» **Instructions to follow**
A word-for-word copy of the whole listing is required.

####################

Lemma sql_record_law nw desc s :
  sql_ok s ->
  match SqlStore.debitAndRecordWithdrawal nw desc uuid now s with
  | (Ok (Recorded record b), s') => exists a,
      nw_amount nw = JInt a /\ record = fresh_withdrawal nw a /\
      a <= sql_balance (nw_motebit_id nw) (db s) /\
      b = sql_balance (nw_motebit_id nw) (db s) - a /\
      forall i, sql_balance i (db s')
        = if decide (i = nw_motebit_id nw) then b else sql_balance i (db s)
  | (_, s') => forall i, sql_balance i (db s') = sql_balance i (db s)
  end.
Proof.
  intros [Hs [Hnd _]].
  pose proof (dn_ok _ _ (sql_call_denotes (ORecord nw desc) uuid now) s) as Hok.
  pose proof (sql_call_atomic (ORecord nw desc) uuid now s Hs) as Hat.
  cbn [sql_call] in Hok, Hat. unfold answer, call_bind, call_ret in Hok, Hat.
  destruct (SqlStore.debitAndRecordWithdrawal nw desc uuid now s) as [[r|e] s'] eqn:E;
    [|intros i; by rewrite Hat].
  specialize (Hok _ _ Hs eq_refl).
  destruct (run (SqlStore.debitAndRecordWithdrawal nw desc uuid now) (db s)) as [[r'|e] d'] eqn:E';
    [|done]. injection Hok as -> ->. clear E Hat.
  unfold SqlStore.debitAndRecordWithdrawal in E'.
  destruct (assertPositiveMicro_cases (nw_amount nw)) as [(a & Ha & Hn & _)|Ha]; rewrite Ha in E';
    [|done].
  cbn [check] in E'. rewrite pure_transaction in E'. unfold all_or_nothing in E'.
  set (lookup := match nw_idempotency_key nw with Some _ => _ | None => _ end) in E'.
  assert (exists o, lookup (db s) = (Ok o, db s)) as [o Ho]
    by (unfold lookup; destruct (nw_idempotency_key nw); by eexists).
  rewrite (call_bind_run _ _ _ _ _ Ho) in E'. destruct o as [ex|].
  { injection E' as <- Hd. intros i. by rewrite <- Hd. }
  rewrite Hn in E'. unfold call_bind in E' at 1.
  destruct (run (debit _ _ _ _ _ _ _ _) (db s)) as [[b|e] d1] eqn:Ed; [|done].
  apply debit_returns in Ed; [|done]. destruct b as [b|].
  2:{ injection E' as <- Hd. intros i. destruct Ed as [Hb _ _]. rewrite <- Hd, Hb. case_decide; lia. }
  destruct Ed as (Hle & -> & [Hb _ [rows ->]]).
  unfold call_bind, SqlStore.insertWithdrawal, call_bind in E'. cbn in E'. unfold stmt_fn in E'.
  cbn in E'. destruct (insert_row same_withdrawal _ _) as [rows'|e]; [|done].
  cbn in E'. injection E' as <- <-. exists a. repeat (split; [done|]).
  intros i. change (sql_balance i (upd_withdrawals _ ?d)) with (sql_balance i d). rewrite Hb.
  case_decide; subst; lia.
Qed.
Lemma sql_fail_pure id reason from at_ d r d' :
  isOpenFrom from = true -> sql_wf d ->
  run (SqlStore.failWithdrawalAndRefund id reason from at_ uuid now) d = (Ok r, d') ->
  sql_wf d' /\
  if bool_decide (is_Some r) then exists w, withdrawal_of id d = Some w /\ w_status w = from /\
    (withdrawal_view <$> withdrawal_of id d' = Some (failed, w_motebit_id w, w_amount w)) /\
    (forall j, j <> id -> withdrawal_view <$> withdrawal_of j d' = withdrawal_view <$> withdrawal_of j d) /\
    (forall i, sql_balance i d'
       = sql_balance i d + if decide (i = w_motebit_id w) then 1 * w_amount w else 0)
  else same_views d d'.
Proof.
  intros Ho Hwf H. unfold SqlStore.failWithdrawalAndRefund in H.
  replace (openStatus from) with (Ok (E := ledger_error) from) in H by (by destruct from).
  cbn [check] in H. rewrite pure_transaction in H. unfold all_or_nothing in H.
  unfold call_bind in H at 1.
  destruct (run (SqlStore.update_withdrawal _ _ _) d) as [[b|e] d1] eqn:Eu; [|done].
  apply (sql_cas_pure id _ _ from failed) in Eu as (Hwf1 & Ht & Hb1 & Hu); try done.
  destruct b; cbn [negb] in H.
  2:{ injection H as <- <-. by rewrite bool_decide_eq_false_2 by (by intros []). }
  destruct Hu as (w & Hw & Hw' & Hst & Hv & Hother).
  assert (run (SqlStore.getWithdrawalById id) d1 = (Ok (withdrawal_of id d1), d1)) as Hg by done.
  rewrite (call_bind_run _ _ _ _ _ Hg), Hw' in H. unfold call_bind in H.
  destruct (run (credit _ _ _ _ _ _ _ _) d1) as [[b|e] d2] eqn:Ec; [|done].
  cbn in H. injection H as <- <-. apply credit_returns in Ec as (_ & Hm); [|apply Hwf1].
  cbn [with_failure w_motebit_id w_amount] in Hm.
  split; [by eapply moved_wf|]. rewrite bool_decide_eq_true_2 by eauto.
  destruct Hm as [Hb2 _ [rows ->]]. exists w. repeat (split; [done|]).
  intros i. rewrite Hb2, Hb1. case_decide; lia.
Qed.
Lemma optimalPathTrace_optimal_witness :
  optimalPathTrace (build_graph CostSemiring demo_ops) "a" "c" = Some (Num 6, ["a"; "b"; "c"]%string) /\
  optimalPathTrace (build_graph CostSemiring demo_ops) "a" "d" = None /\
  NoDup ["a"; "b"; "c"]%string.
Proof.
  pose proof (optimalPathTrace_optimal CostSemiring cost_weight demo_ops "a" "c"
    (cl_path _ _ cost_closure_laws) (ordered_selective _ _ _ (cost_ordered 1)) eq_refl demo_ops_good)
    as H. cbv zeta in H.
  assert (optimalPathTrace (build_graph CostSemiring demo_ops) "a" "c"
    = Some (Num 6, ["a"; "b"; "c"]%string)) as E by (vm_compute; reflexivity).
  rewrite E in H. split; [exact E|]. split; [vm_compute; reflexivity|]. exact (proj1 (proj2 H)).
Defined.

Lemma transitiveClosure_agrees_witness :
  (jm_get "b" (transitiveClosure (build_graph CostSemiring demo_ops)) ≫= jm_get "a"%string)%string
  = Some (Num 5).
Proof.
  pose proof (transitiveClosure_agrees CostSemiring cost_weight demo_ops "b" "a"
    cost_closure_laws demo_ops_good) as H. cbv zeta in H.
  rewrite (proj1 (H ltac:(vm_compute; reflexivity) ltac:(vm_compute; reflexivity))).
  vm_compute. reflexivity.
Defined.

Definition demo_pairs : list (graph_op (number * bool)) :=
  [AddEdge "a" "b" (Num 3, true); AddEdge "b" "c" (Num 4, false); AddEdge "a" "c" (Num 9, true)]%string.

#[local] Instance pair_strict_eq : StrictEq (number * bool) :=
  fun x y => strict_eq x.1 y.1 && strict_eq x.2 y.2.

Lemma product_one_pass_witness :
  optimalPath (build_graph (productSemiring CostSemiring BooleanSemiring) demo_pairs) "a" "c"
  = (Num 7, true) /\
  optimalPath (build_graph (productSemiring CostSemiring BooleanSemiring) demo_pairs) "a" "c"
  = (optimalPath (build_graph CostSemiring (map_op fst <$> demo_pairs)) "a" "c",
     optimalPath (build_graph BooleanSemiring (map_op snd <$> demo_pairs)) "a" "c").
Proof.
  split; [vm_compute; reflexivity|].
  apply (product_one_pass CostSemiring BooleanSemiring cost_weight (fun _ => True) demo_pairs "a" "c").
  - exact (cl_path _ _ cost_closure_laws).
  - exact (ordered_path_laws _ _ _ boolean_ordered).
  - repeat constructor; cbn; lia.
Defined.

####################

» **Written response**
Lemma sql_record_law nw desc s :
  sql_ok s ->
  match SqlStore.debitAndRecordWithdrawal nw desc uuid now s with
  | (Ok (Recorded record b), s') => exists a,
      nw_amount nw = JInt a /\ record = fresh_withdrawal nw a /\
      a <= sql_balance (nw_motebit_id nw) (db s) /\
      b = sql_balance (nw_motebit_id nw) (db s) - a /\
      forall i, sql_balance i (db s')
        = if decide (i = nw_motebit_id nw) then b else sql_balance i (db s)
  | (_, s') => forall i, sql_balance i (db s') = sql_balance i (db s)
  end.
Proof.
  intros [Hs [Hnd _]].
  pose proof (dn_ok _ _ (sql_call_denotes (ORecord nw desc) uuid now) s) as Hok.
  pose proof (sql_call_atomic (ORecord nw desc) uuid now s Hs) as Hat.
  cbn [sql_call] in Hok, Hat. unfold answer, call_bind, call_ret in Hok, Hat.
  destruct (SqlStore.debitAndRecordWithdrawal nw desc uuid now s) as [[r|e] s'] eqn:E;
    [|intros i; by rewrite Hat].
  specialize (Hok _ _ Hs eq_refl).
  destruct (run (SqlStore.debitAndRecordWithdrawal nw desc uuid now) (db s)) as [[r'|e] d'] eqn:E';
    [|done]. injection Hok as -> ->. clear E Hat.
  unfold SqlStore.debitAndRecordWithdrawal in E'.
  destruct (assertPositiveMicro_cases (nw_amount nw)) as [(a & Ha & Hn & _)|Ha]; rewrite Ha in E';
    [|done].
  cbn [check] in E'. rewrite pure_transaction in E'. unfold all_or_nothing in E'.
  set (lookup := match nw_idempotency_key nw with Some _ => _ | None => _ end) in E'.
  assert (exists o, lookup (db s) = (Ok o, db s)) as [o Ho]
    by (unfold lookup; destruct (nw_idempotency_key nw); by eexists).
  rewrite (call_bind_run _ _ _ _ _ Ho) in E'. destruct o as [ex|].
  { injection E' as <- Hd. intros i. by rewrite <- Hd. }
  rewrite Hn in E'. unfold call_bind in E' at 1.
  destruct (run (debit _ _ _ _ _ _ _ _) (db s)) as [[b|e] d1] eqn:Ed; [|done].
  apply debit_returns in Ed; [|done]. destruct b as [b|].
  2:{ injection E' as <- Hd. intros i. destruct Ed as [Hb _ _]. rewrite <- Hd, Hb. case_decide; lia. }
  destruct Ed as (Hle & -> & [Hb _ [rows ->]]).
  unfold call_bind, SqlStore.insertWithdrawal, call_bind in E'. cbn in E'. unfold stmt_fn in E'.
  cbn in E'. destruct (insert_row same_withdrawal _ _) as [rows'|e]; [|done].
  cbn in E'. injection E' as <- <-. exists a. repeat (split; [done|]).
  intros i. change (sql_balance i (upd_withdrawals _ ?d)) with (sql_balance i d). rewrite Hb.
  case_decide; subst; lia.
Qed.
Lemma sql_fail_pure id reason from at_ d r d' :
  isOpenFrom from = true -> sql_wf d ->
  run (SqlStore.failWithdrawalAndRefund id reason from at_ uuid now) d = (Ok r, d') ->
  sql_wf d' /\
  if bool_decide (is_Some r) then exists w, withdrawal_of id d = Some w /\ w_status w = from /\
    (withdrawal_view <$> withdrawal_of id d' = Some (failed, w_motebit_id w, w_amount w)) /\
    (forall j, j <> id -> withdrawal_view <$> withdrawal_of j d' = withdrawal_view <$> withdrawal_of j d) /\
    (forall i, sql_balance i d'
       = sql_balance i d + if decide (i = w_motebit_id w) then 1 * w_amount w else 0)
  else same_views d d'.
Proof.
  intros Ho Hwf H. unfold SqlStore.failWithdrawalAndRefund in H.
  replace (openStatus from) with (Ok (E := ledger_error) from) in H by (by destruct from).
  cbn [check] in H. rewrite pure_transaction in H. unfold all_or_nothing in H.
  unfold call_bind in H at 1.
  destruct (run (SqlStore.update_withdrawal _ _ _) d) as [[b|e] d1] eqn:Eu; [|done].
  apply (sql_cas_pure id _ _ from failed) in Eu as (Hwf1 & Ht & Hb1 & Hu); try done.
  destruct b; cbn [negb] in H.
  2:{ injection H as <- <-. by rewrite bool_decide_eq_false_2 by (by intros []). }
  destruct Hu as (w & Hw & Hw' & Hst & Hv & Hother).
  assert (run (SqlStore.getWithdrawalById id) d1 = (Ok (withdrawal_of id d1), d1)) as Hg by done.
  rewrite (call_bind_run _ _ _ _ _ Hg), Hw' in H. unfold call_bind in H.
  destruct (run (credit _ _ _ _ _ _ _ _) d1) as [[b|e] d2] eqn:Ec; [|done].
  cbn in H. injection H as <- <-. apply credit_returns in Ec as (_ & Hm); [|apply Hwf1].
  cbn [with_failure w_motebit_id w_amount] in Hm.
  split; [by eapply moved_wf|]. rewrite bool_decide_eq_true_2 by eauto.
  destruct Hm as [Hb2 _ [rows ->]]. exists w. repeat (split; [done|]).
  intros i. rewrite Hb2, Hb1. case_decide; lia.
Qed.
Lemma optimalPathTrace_optimal_witness :
  optimalPathTrace (build_graph CostSemiring demo_ops) "a" "c" = Some (Num 6, ["a"; "b"; "c"]%string) /\
  optimalPathTrace (build_graph CostSemiring demo_ops) "a" "d" = None /\
  NoDup ["a"; "b"; "c"]%string.
Proof.
  pose proof (optimalPathTrace_optimal CostSemiring cost_weight demo_ops "a" "c"
    (cl_path _ _ cost_closure_laws) (ordered_selective _ _ _ (cost_ordered 1)) eq_refl demo_ops_good)
    as H. cbv zeta in H.
  assert (optimalPathTrace (build_graph CostSemiring demo_ops) "a" "c"
    = Some (Num 6, ["a"; "b"; "c"]%string)) as E by (vm_compute; reflexivity).
  rewrite E in H. split; [exact E|]. split; [vm_compute; reflexivity|]. exact (proj1 (proj2 H)).
Defined.

Lemma transitiveClosure_agrees_witness :
  (jm_get "b" (transitiveClosure (build_graph CostSemiring demo_ops)) ≫= jm_get "a"%string)%string
  = Some (Num 5).
Proof.
  pose proof (transitiveClosure_agrees CostSemiring cost_weight demo_ops "b" "a"
    cost_closure_laws demo_ops_good) as H. cbv zeta in H.
  rewrite (proj1 (H ltac:(vm_compute; reflexivity) ltac:(vm_compute; reflexivity))).
  vm_compute. reflexivity.
Defined.

Definition demo_pairs : list (graph_op (number * bool)) :=
  [AddEdge "a" "b" (Num 3, true); AddEdge "b" "c" (Num 4, false); AddEdge "a" "c" (Num 9, true)]%string.

#[local] Instance pair_strict_eq : StrictEq (number * bool) :=
  fun x y => strict_eq x.1 y.1 && strict_eq x.2 y.2.

Lemma product_one_pass_witness :
  optimalPath (build_graph (productSemiring CostSemiring BooleanSemiring) demo_pairs) "a" "c"
  = (Num 7, true) /\
  optimalPath (build_graph (productSemiring CostSemiring BooleanSemiring) demo_pairs) "a" "c"
  = (optimalPath (build_graph CostSemiring (map_op fst <$> demo_pairs)) "a" "c",
     optimalPath (build_graph BooleanSemiring (map_op snd <$> demo_pairs)) "a" "c").
Proof.
  split; [vm_compute; reflexivity|].
  apply (product_one_pass CostSemiring BooleanSemiring cost_weight (fun _ => True) demo_pairs "a" "c").
  - exact (cl_path _ _ cost_closure_laws).
  - exact (ordered_path_laws _ _ _ boolean_ordered).
  - repeat constructor; cbn; lia.
Defined.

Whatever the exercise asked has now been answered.